Numerical python or simply NumPy is one of the best modules to perform scientific computing in python. It is extensively used for data science as well as image manipulation using python. I recently learned how to use this module effectively in my projects, when started learning Machine learning and Data Science using python. I was amazed with the features of NumPy and I found it quite interesting to work with NumPy. Within some hours of usage i fell in love with it.
What is NumPy
Numpy’s GitHub readme defines it as:
NumPy is the fundamental package needed for scientific computing with Python. This package contains:
- a powerful N-dimensional array object
- sophisticated (broadcasting) functions
- tools for integrating C/C++ and Fortran code
- useful linear algebra, Fourier transform, and random number capabilities.
It derives from the old Numeric code base and can be used as a replacement for Numeric. It also adds the features introduced by numarray and can be used to replace numarray.
Simply NumPy is an open source python library that allows us to do scientific calculations in python. It has superpowers to magically support daunting vector and matrix computations. The core of the NumPy package, is the ndarray object. This encapsulates n-dimensional arrays of homogeneous data types, with many optimizations for performance. Narrays are created in contrast to Python’s built-in list data structure.
Why NumPy
As i said earlier, NumPy is created to overcome the limitations of python’s list data structure. We can use python lists instead of NumPy to perform various calculations like matrix multiplication, vector products etc. Using NumPy instead of lists will not only improve the performance of the code, but also will reduce the number of lines of the code. In this blog i will compare list datatype with numpy.
Install NumPy
You can use pip to install NumPy. If you don’t have python and pip installed, you can download it from here. After installation, use the command below to install NumPy:
pip install numpy
Now the NumPy will be installed on your machine.
Numpy v/s Lists
Python has a powerful built in data type known as lists. It has everything in its superpower to make it useful for almost any advanced scientific applications, but it is still limited while comparing to NumPy’s array data type. Lets compare python lists with NumPy arrays. I will be using python shell in this examples. Just type the python command to launch the shell.
You can create a NumPy array using the code below:
>>> import numpy as np >>> a = np.array([1,2,3,4]) >>> a array([1, 2, 3, 4])

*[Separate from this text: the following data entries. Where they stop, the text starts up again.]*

Fixpoint init_loop (idx : list nat) (stars : list Star) (g : nat)
  : option (list Star * nat) :=
  match idx with
  | [] => Some (stars, g)
  | i :: idx' =>
      old ← stars !! i;
      let '(s, g') := init_star 0 0 old g in
      init_loop idx' (<[i := s]> stars) g'
  end.

(** [buf] is the allocation of [cudaMallocManaged], with whatever it
    holds. *)
Definition construct (numStars : nat) (buf : list Star)
  : option (list Star) :=
  old ← buf !! 0;
  '(stars, _) ← init_loop (seq 1 (numStars - 1))
                          (<[0 := init_central old]> buf) 0;
  Some stars.

End Construction.
(** ** Invariant of the executions of one launch *)

Section Invariant.

Variables (numStars : nat) (dt : F32.t).
Variable s0 : list Star.

(** An observation of partner [k]: its mass, and for each coordinate
    the value at the start of the tick or the value now in memory. *)
Definition seen_x (m : list Star) (k : nat) (xo : F32.t) : Prop :=
  ∃ s0k sk, s0 !! k = Some s0k ∧ m !! k = Some sk ∧
            (xo = x s0k ∨ xo = x sk).

Definition seen (m : list Star) (k : nat) (o : Star) : Prop :=
  ∃ s0k sk, s0 !! k = Some s0k ∧ m !! k = Some sk ∧
            mass o = mass s0k ∧
            (x o = x s0k ∨ x o = x sk) ∧ (y o = y s0k ∨ y o = y sk).

(** [a] is the slot [s0i] after the loop has handled the partners
    below [j]. *)
Definition reads (m : list Star) (i j : nat) (s0i a : Star) : Prop :=
  ∃ obs, Forall2 (seen m) (partners i j) obs ∧ a = accum dt s0i obs.

Definition thread_inv (m : list Star) (i : nat) (s0i si : Star) (p : pc)
  : Prop :=
  match p with
  | AtLoop j => i < numStars ∧ j ≤ numStars ∧ reads m i j s0i si
  | AtDy j dx =>
      i < numStars ∧ j < numStars ∧ i ≠ j ∧ reads m i j s0i si ∧
      ∃ xo, seen_x m j xo ∧ dx = (xo - x si)%f32
  | AtX => i < numStars ∧ reads m i numStars s0i si
  | AtY => i < numStars ∧
           ∃ a, reads m i numStars s0i a ∧ si = advance_x dt a
  | Done =>
      if decide (i < numStars)
      then ∃ a, reads m i numStars s0i a ∧
                si = advance_y dt (advance_x dt a)
      else si = s0i
  end.

Definition slot_inv (c : config) (i : nat) (s0i : Star) : Prop :=
  ∃ si, mem c !! i = Some si ∧
        match pcs c !! i with
        | None => si = s0i
        | Some p => thread_inv (mem c) i s0i si p
        end.

Definition Inv (c : config) : Prop :=
  length (mem c) = length s0 ∧
  (∀ i p, pcs c !! i = Some p → p ≠ Done → i < numStars) ∧
  (∀ i s0i, s0 !! i = Some s0i → slot_inv c i s0i).

End Invariant.

(** ** Predicates on floats *)

(** A zero, a finite number or an infinity that carries the sign [s]. *)
Inductive signed (s : bool) : spec_float -> Prop :=
| signed_zero : signed s (S754_zero s)
| signed_finite m e : signed s (S754_finite s m e)
| signed_infinity : signed s (S754_infinity s).

(** A NaN or a value whose sign bit is clear. *)
Definition nn (a : F32.t) : Prop := a = S754_nan \/ signed false a.

Definition is_zero (a : F32.t) : bool :=
  match a with S754_zero _ => true | _ => false end.

(** ** Progress of a thread *)

(** An upper bound of the number of steps that a thread still takes. *)
Definition remaining (numStars : nat) (p : pc) : nat :=
  match p with
  | AtLoop j => 2 * (numStars - j) + 3
  | AtDy j _ => 2 * (numStars - S j) + 4
  | AtX => 2
  | AtY => 1
  | Done => 0
  end.

(** The number of steps that a schedule grants to thread [i]. *)
Definition turns (i : nat) (sched : list nat) : nat :=
  length (filter (λ k, k = i) sched).

(** What a thread that was at [p1] when the loops were over has done to
    its slot once it is at [p]. *)
Definition moved (dt : F32.t) (p1 p : pc) : option (Star → Star) :=
  match p1, p with
  | AtX, AtX => Some id
  | AtX, AtY => Some (advance_x dt)
  | AtX, Done => Some (advance_y dt ∘ advance_x dt)
  | Done, Done => Some id
  | _, _ => None
  end.

Definition Post (dt : F32.t) (c1 c : config) : Prop :=
  ∀ i, match pcs c1 !! i with
       | None => pcs c !! i = None ∧ mem c !! i = mem c1 !! i
       | Some p1 =>
           ∃ p f, pcs c !! i = Some p ∧ moved dt p1 p = Some f ∧
                  mem c !! i = f <$> mem c1 !! i ∧
                  (p ≠ Done → is_Some (mem c1 !! i))
       end.

(** ** Executions and stores used below *)

(** [s1] runs every loop to its end and advances no position. *)
Definition phased (numStars : nat) (dt : F32.t) (T : nat) (s1 : list nat)
    (s0 : list Star) : bool :=
  match exec pair_body numStars dt s1 (launch numStars T s0) with
  | Some c1 => loops_over numStars c1
  | None => false
  end.

(** The velocity of a unit after one more observation. *)
Definition add_increment (dt : F32.t) (si : Star) (v : F32.t * F32.t)
    (o : Star) : F32.t * F32.t :=
  let a := code_accel si o (x o - x si)%f32 (y o - y si)%f32 in
  ((v.1 + a.1 * dt)%f32, (v.2 + a.2 * dt)%f32).

(** Two particles of mass [m] at rest at [(-r, 0)] and [(r, 0)]. *)
Definition two_body (r m b0 o0 b1 o1 : F32.t) : list Star :=
  [ mkStar (- r)%f32 F32.zero m F32.zero F32.zero b0 o0;
    mkStar r F32.zero m F32.zero F32.zero b1 o1 ].

(** Two particles of mass [1e12] at [(-1, 0)] and [(1, 0)]. *)
Definition heavy_pair : list Star :=
  two_body F32.one (F32.of_int (10 ^ 12)) F32.zero F32.zero F32.zero F32.zero.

You can create a new python list containing same elements using the code below:
>> b = [1, 2, 3, 4] >>> b [1, 2, 3, 4]
lets print both of them to the console:
>>> for element in a: # Numpy Array ... print(element) 1 2 3 4 >>> for element in b: # Python List ... print(element) 1 2 3 4
As you can see that NumPy array works exactly the same way as list. We can simply use a loop to print its elements. Even though both looks the same, there’s some difference with the python lists and NumPy arrays. We can simply use the code below to add a new element to the list:
>>> b.append(5) >>> b [1, 2, 3, 4, 5] >>> b += [6,7] >>> b [1, 2, 3, 4, 5, 6, 7]
We can’t do the same in NumPy arrays, It will throw an error:
>>> a.append(2) Traceback (most recent call last): File "<stdin>", line 1, in <module> AttributeError: 'numpy.ndarray' object has no attribute 'append' >>> a += [5,6] Traceback (most recent call last): File "<stdin>", line 1, in <module> ValueError: operands could not be broadcast together with shapes (4,) (2,) (4,)

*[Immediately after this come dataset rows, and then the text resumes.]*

(** * Sudoku-Solver: a shallow embedding of [sudoku_solver.py]

    The Python module solves square Sudoku puzzles by building a 0/1 linear
    program with PuLP.  This development embeds its functions one by one and
    proves properties of the embedding.

    Conventions of the embedding.
    - A Python [int] is a [Z]; lengths and loop indices produced by [len],
      [range] and [enumerate] are [nat].
    - A Python [str] is the list of its code points ([pystr]); [chr] and [ord]
      are then exact.  Character classes ([isalpha], the white space of
      [strip] and [split], the digits and the white space accepted by [int])
      and [upper] are those of ASCII text: text outside ASCII is outside the
      model, and the properties that depend on the class of a character say
      so ([ascii], [ascii_grid]).
    - A grid cell is an [int] or a [str], the two kinds of value that
      [convert_to_numeric] distinguishes.
    - A raised exception is a value [Raise e] of the result type [Res]; the
      text of a message is kept as a constructor of [msg] with the values the
      f-string interpolates.
    - In [validate_sudoku_input], [n_rows] is the length of a list and
      [int(sqrt(n_rows))] is the integer square root (exact for every length
      a list can have in practice).  In [read_sudokus_from_file], [dim] is
      whatever integer the file holds, and [int(sqrt(dim))] is computed as
      Python does: [dim] is converted to the nearest binary64 number, which
      raises [OverflowError] when there is none, its square root is rounded
      to binary64 and truncated ([int_sqrt]).
    - [int(s)] accepts a literal of any length.
    - [open] is code outside the module: its outcome, a file or an exception,
      is an argument of the function that calls it.  A file open for reading
      is the list of the lines left to read, as text.
    - The call [prob.solve()] is the only code outside the module: it is an
      argument [backend] of [solver], a function from the problem to a status
      and a value for every variable.  The values are integers, and
      [plp.value(v)] is true when the value is not zero.  What is assumed of
      the backend is stated where it is used ([backend_sound],
      [backend_complete]). *)

From Stdlib Require Import String Ascii DecimalString.
From Stdlib Require Import List ZArith Lia Bool Arith.
Import ListNotations.

(** ** Python values *)

Definition pystr := list Z.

As you can see that both doesn’t works in the case of NumPy array. Lists use plus operator for concatenation, but NumPy arrays use the plus operator differently. So lets check it out. Lets find the element wise sum of an array using NumPy and python lists:
>>> b2 = [] # Temporary List >>> for element in b: # Using List ... b2.append(element + element) >>> b2 [2, 4, 6, 8, 10, 12, 14] >> a + a # Using NumPy array array([2, 4, 6, 8])
Pretty easy right! 😀
NumPy in action
NumPy arrays treat plus operator(+) as the element wise addition operator. We can also use it to add two different arrays, or even we can use it to perform scalar addition to an array. NumPy array treats multiplication operator(*) as matrix multiplication operator. Most operators act element wise in NumPy arrays. Lets see the superpowers of NumPy arrays 😀 :.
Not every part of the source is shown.